Of those interested in a customized or a la carte package, 65 percent would be willing to access 10 or more channels in a customized package. Older users (50-59) are more likely to want to buy 10 or more channels, while 55 percent of those 18 to 24 are more likely to prefer a package of 10 or more channels.

The expected pricing “per channel” is where the biggest disconnect exists. About 16 percent of respondents say they would not pay more than 99 cents a month for a channel. Some 24 percent will pay $1.99 and 22 percent will pay $2.99.

At $8 a month per channel, only about five percent of respondents indicated they would pay.

When asked about what they would pay for a single show, the survey found that 57 percent would not pay more than 99 cents a month for access to an individual show each month.

Some 20 percent indicated they would pay $1.99 for access to one TV show for a month (not per episode) and 12 percent would pay $2.99 for such access.

Only two percent would pay $8 a month for a show. If one assumes four episodes a month, tha indicates a fee of $4 per episode was considered too high.

Of respondents interested in a customized package, some 62 percent are willing to pay up to $2.99 per channel per month. About 72 percent are willing to pay up to $1.99 per show per month, driven by the 35-49 demographic, among whom 83 percent are willing to
pay this amount.

But 26 percent of consumers indicated they would be willing to pay between $4.00 to $8.00 per
channel per month.

Studies by the Federal Communications Commission seem to have concluded that unbundling could save money, or wouldn't save money, depending on how many channels a consumer buys under an a la carte regime, compared to what they buy now.

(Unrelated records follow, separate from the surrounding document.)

Definition entry_at (es : gmap (list JsString) Entry) (segs : list JsString) : option Entry :=
  match segs with
  | [] => Some Directory
  | _ => es !! segs
  end.

(** Walking down from [prefix] along [rest]: the entry reached, or the
    code of the step that fails. *)
Fixpoint walk (es : gmap (list JsString) Entry) (prefix rest : list JsString)
    : string + Entry :=
  match rest with
  | [] =>
      match entry_at es prefix with
      | Some e => inr e
      | None => inl "ENOENT"%string
      end
  | seg :: rest' =>
      match entry_at es prefix with
      | Some Directory => walk es (prefix ++ [seg]) rest'
      | Some (File _) => inl "ENOTDIR"%string
      | None => inl "ENOENT"%string
      end
  end.

(** What the path names.  The empty path names nothing, and a path that
    ends in a slash names directories only. *)
Definition stat (w : World) (path : JsString) : string + Entry :=
  match path with
  | [] => inl "ENOENT"%string
  | _ =>
      match walk (entries w) [] (resolve w path) with
      | inr (File bytes) =>
          if bool_decide (last path = Some NodePath.slash) then inl "ENOTDIR"%string
          else inr (File bytes)
      | r => r
      end
  end.

Definition set_entries (w : World) (es : gmap (list JsString) Entry) : World :=
  mkWorld es (cwd w) (console w).

Definition mem_existsSync (path : JsString) : Async World bool :=
  fun w => (Returned (match stat w path with inr _ => true | inl _ => false end), w).

(** Creating the missing directories along [rest], below [prefix]. *)
Fixpoint mkdirp (es : gmap (list JsString) Entry) (prefix rest : list JsString)
    : string + gmap (list JsString) Entry :=
  match rest with
  | [] => inr es
  | seg :: rest' =>
      let p := prefix ++ [seg] in
      match es !! p with
      | Some Directory => mkdirp es p rest'
      | Some (File _) =>
          inl (match rest' with [] => "EEXIST" | _ => "ENOTDIR" end)%string
      | None => mkdirp (<[p := Directory]> es) p rest'
      end
  end.

Definition mem_mkdirSync_recursive (path : JsString) : Async World unit :=
  fun w =>
    match path with
    | [] => (Thrown (ErrnoException "ENOENT" "mkdir" path), w)
    | _ =>
        match mkdirp (entries w) [] (resolve w path) with
        | inl c => (Thrown (ErrnoException c "mkdir" path), w)
        | inr es => (Returned tt, set_entries w es)
        end
    end.

Definition mem_writeFileSync (path data : JsString) : Async World unit :=
  fun w =>
    let segs := resolve w path in
    match stat w path with
    | inr (File _) => (Returned tt, set_entries w (<[segs := File (Utf8.encode data)]> (entries w)))
    | inr Directory => (Thrown (ErrnoException "EISDIR" "open" path), w)
    | inl c =>
        match path, walk (entries w) [] (removelast segs) with
        | _ :: _, inr Directory =>
            if bool_decide (c = "ENOENT"%string) then
              if bool_decide (last path = Some NodePath.slash)
              then (Thrown (ErrnoException "EISDIR" "open" path), w)
              else (Returned tt,
                    set_entries w (<[segs := File (Utf8.encode data)]> (entries w)))
            else (Thrown (ErrnoException c "open" path), w)
        | _, _ => (Thrown (ErrnoException c "open" path), w)
        end
    end.

Definition mem_readFileSync_utf8 (path : JsString) : Async World JsString :=
  fun w =>
    match stat w path with
    | inr (File bytes) => (Returned (Utf8.decode bytes), w)
    | inr Directory => (Thrown (ErrnoException "EISDIR" "read" path), w)
    | inl c => (Thrown (ErrnoException c "open" path), w)
    end.

Definition mem_unlinkSync (path : JsString) : Async World unit :=
  fun w =>
    match stat w path with
    | inr (File _) => (Returned tt, set_entries w (base.delete (resolve w path) (entries w)))
    | inr Directory => (Thrown (ErrnoException "EISDIR" "unlink" path), w)
    | inl c => (Thrown (ErrnoException c "unlink" path), w)
    end.

#[global] Instance mem_fs : Fs World :=
  {| existsSync := mem_existsSync;
     mkdirSync_recursive := mem_mkdirSync_recursive;
     writeFileSync := mem_writeFileSync;
     readFileSync_utf8 := mem_readFileSync_utf8;
     unlinkSync := mem_unlinkSync |}.

#[global] Instance mem_console : Console World :=
  fun line w => mkWorld (entries w) (cwd w) (console w ++ [line]).

(** An empty disk, the process started in the root directory. *)
Definition empty : World := mkWorld ∅ [] [].

(** A manager rooted at [/data], and the disk after it has written ["a"]
    to [sub/f]: the directories [/data] and [/data/sub] and one file. *)
Definition data_manager : LocalFileStorageManager.t :=
  {| LocalFileStorageManager.rootDir := js "/data" |}.

Definition one_file : World :=
  snd (LocalFileStorageManager.write data_manager (js "a") (js "sub/f") empty).

End MemFs.

(** A disk on which the process may do nothing: every call is refused
    with [EACCES].  The world is the console. *)
Module DeniedFs.
Import NodeFs.

Definition EACCES (syscall : string) (path : JsString) : JsError :=
  {| name := js "Error";
     message := js "EACCES: permission denied, " ++ js syscall ++ js " '" ++ path ++ js "'";
     code := Some (js "EACCES");
     statusCode := None |}.

#[global] Instance denied_fs : Fs (list ConsoleLine) :=
  {| existsSync := fun _ => ret false;
     mkdirSync_recursive := fun path => throw (EACCES "mkdir" path);
     writeFileSync := fun path _ => throw (EACCES "open" path);
     readFileSync_utf8 := fun path => throw (EACCES "open" path);
     unlinkSync := fun path => throw (EACCES "unlink" path) |}.

#[global] Instance denied_console : Console (list ConsoleLine) :=
  fun line w => w ++ [line].

End DeniedFs.

(* ===================================================================== *)
(** * Regular expressions, as [RegExp.prototype.test] decides them        *)
(* ===================================================================== *)

(** The fragment without back-references and look-around, where a
    pattern anchored at both ends accepts a string exactly when the
    string is in the language of the pattern. *)
Module Regex.
(** * atomVis: the scene and animation engine of the molecule viewer

    A shallow embedding of [src/components/AtomViewer.tsx] (geometry
    primitives, atom and bond model builders, scene rebuild, animation
    tick, React effects) and of the bond-list code of the application
    ([handleAddBond], [parseSDF], [parsePDB], [knownMolecules]).

    JavaScript numbers are idealised as real numbers: rounding, NaN and
    the float32 storage of buffer attributes are outside the model.
    Array indices that the source compares or subtracts are integers
    ([Z]); lengths and loop counters are natural numbers.  [Math.random]
    is an explicit stream of draws that is threaded through the code in
    call order. *)

From Stdlib Require Import Reals Lra Lia ZArith List String Ascii Bool.
From stdpp Require Import base option list.
Import ListNotations.

Open Scope R_scope.

(* ================================================================== *)
(** * THREE.Vector3 and THREE.Quaternion *)
(* ================================================================== *)

Record Vector3 : Type := mkV3 { vx : R; vy : R; vz : R }.

(** [new THREE.Vector3()] *)
Definition v3_zero : Vector3 := mkV3 0 0 0.

Definition v3_add (a b : Vector3) : Vector3 :=
  mkV3 (vx a + vx b) (vy a + vy b) (vz a + vz b).

(** [subVectors(a, b)] *)
Definition subVectors (a b : Vector3) : Vector3 :=
  mkV3 (vx a - vx b) (vy a - vy b) (vz a - vz b).

Definition multiplyScalar (v : Vector3) (s : R) : Vector3 :=
  mkV3 (vx v * s) (vy v * s) (vz v * s).

(** [divideScalar(s)] is [multiplyScalar(1 / s)]. *)
Definition divideScalar (v : Vector3) (s : R) : Vector3 :=
  multiplyScalar v (1 / s).

Definition v3_dot (a b : Vector3) : R :=
  vx a * vx b + vy a * vy b + vz a * vz b.

Definition v3_length (v : Vector3) : R :=
  sqrt (vx v * vx v + vy v * vy v + vz v * vz v).
(** [process_screaming_frog_csv]; [read] is what [pd.read_csv(csv_file)]
    gives, [now] the clock. *)
Definition process_screaming_frog_csv `{SqlEngine} (csv_file : string)
    (read : outcome DataFrame) (crawl_id : Z) (now : Z) : M state Z :=
  (match read with
   | Raised e => raise e
   | Returned df0 =>
       let df1 := Frame ((fun col => clean (PyStr.strip col)) <$> df_columns df0)
                        (df_rows df0) in
       let df := Pandas.assign "processed_at" (PyTimestamp now)
                   (Pandas.assign "source_file" (PyStr csv_file)
                      (Pandas.assign "crawl_id" (PyInt crawl_id) df1)) in
       let table_name := _determine_table_name csv_file df in
       ensure_table_for_dataframe table_name df ;;;
       cursor (Pandas.to_sql table_name df) ;;;
       ret (Pandas.len df)
   end)%py.

Definition close : M state unit :=
  modify (fun self => match conn self with
                      | Open c => set_conn (Closed c) self
                      | _ => self
                      end).

End DatabaseManager.

(** ** Schema growth *)

Module Schema.

Import Sqlite.

(** A column [col] that [tb] did not have and that one of the [requested]
    definitions declares. *)
Definition new_column (requested : list string) (tb : table) (col : string * string) : Prop :=
  has_column tb col.1 = false
  /\ exists def, In def requested /\ PyStr.first_word def = Some col.1
                /\ col.2 = col_decl def.

(** From [s] to [s']: every table of [s] is still there with the same
    rows and the same columns in the same places, followed, for table [t]
    only, by new columns taken from [requested]. *)
Definition grows (t : string) (requested : list string) (s s' : store) : Prop :=
  forall name tb,
    s !! name = Some tb ->
    exists added,
      s' !! name = Some (Table (t_columns tb ++ added) (t_rows tb))
      /\ (name <> t -> added = [])
      /\ Forall (new_column requested tb) added.

(** From [s] to [s']: every table keeps its rows, and a table that was
    not there has none. *)
Definition rows_kept (s s' : store) : Prop :=
  (forall name tb, s !! name = Some tb ->
                   exists tb', s' !! name = Some tb' /\ t_rows tb' = t_rows tb)
  /\ (forall name tb', s' !! name = Some tb' -> s !! name = None -> t_rows tb' = []).

Definition manager_rows_kept (self self' : DatabaseManager.state) : Prop :=
  forall c, DatabaseManager.conn self = DatabaseManager.Open c ->
  exists c', DatabaseManager.conn self' = DatabaseManager.Open c'
             /\ rows_kept (pending c) (pending c').

(** The same, between the stores two states of a manager see. *)
Definition manager_grows (t : string) (requested : list string)
    (self self' : DatabaseManager.state) : Prop :=
  forall c, DatabaseManager.conn self = DatabaseManager.Open c ->
  exists c', DatabaseManager.conn self' = DatabaseManager.Open c'
             /\ grows t requested (pending c) (pending c').

(** Nothing is left to add for definition [def]: the engine refuses it, or
    the table already has a column of that name. *)
Definition settled `{SqlEngine} (tb : table) (def : string) : Prop :=
sql_rejects def = true
\/ exists n, PyStr.first_word def = Some n /\ has_column tb n = true.

(** The connection after one turn of the "add missing columns" loop. *)
Definition reconcile_step `{SqlEngine} (t : string) (cur : list string) (c : connection)
    (def : string) : connection :=
match PyStr.first_word def with
| Some n =>
    if existsb (String.eqb n) cur then c
    else snd (execute (AlterTableAddColumn t def) c)
| None => c
end.

(** The connection after the whole loop. *)
Definition reconcile_loop `{SqlEngine} (t : string) (cur : list string) (defs : list string)
    (c : connection) : connection :=
fold_left (reconcile_step t cur) defs c.

(** The successful ALTER statements of a journal. *)
Definition alters_done (j : list (stmt * bool)) : list (stmt * bool) :=
  List.filter (fun e => match e with
                        | (AlterTableAddColumn _ _, true) => true
                        | _ => false
                        end) j.

(** The PRAGMA table_info queries of a journal. *)
Definition pragmas (j : list (stmt * bool)) : list (stmt * bool) :=
  List.filter (fun e => match e with
                        | (PragmaTableInfo _, _) => true
                        | _ => false
                        end) j.

End Schema.

(** ** The life of a [DatabaseManager] *)

Module Lifetime.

One of the studies suggested “consumers that purchase at least nine networks would likely face an increase in their monthly bills" when buying a la carte.

Likewise, one of the FCC studies suggested bill increases ranging from 14 percent to 30 percent under a la carte, while the other suggests a consumer purchasing 11 cable channels would face a change of bill ranging from a 13 percent decrease to a four percent increase, with a decrease in three out of four cases.

The point is that it is very hard to tell, conclusively, what might happen if providers shifted to a la carte viewing.

An economist might say the typical video bundle works because it allows distributors to apply scale and scope economics.

The corollary is that most networks, which are advertising supported, want to be part of a "no choice" basic tier for business reasons of their own, namely the ability to better sell the advertising that underpins their business models.

According to some studies, relatively few networks actually make a $100 million or more in annual ad revenue, though. That suggests they might have to make up the revenue shortfall some other way, in an a la carte regime.

When multichannel video distributors say a bundled approach creates economics that favor smaller, niche networks to thrive, they are right, economists might say.

Deprived of carriage on a broad "enhanced basic" tier, perhaps 60 percent of networks might find themselves immediately imperiled, as going concerns, some would estimate.

An end to bundling would likely harm most smaller, more-lightly-viewed networks. To the extent that content and program diversity is a desired end user benefit, "choice" in all likelihood would decline in a full a la carte environment, because most people would not buy most channels.

The possible advent of over-the-top TV viewing worries most in the current ecosystem for one compelling reason: "households view less than one quarter of the networks they are forced to buy in the bundle," the Consumers Union noted in an past analysis assuming a 50-channel offering.

Even today, with hundreds of available channels, end user behavior does not seem to have changed much. Most people watch a dozen or so channels on a regular basis.

And there are costs besides content fees. Cable operators have argued that end-user costs might actually climb in an a la carte environment, for a number of reasons. Higher customer care costs, operating and marketing are likely, cable operators have argued.

The point is that it is very hard to tell, conclusively, what might happen if providers shifted to a la carte viewing.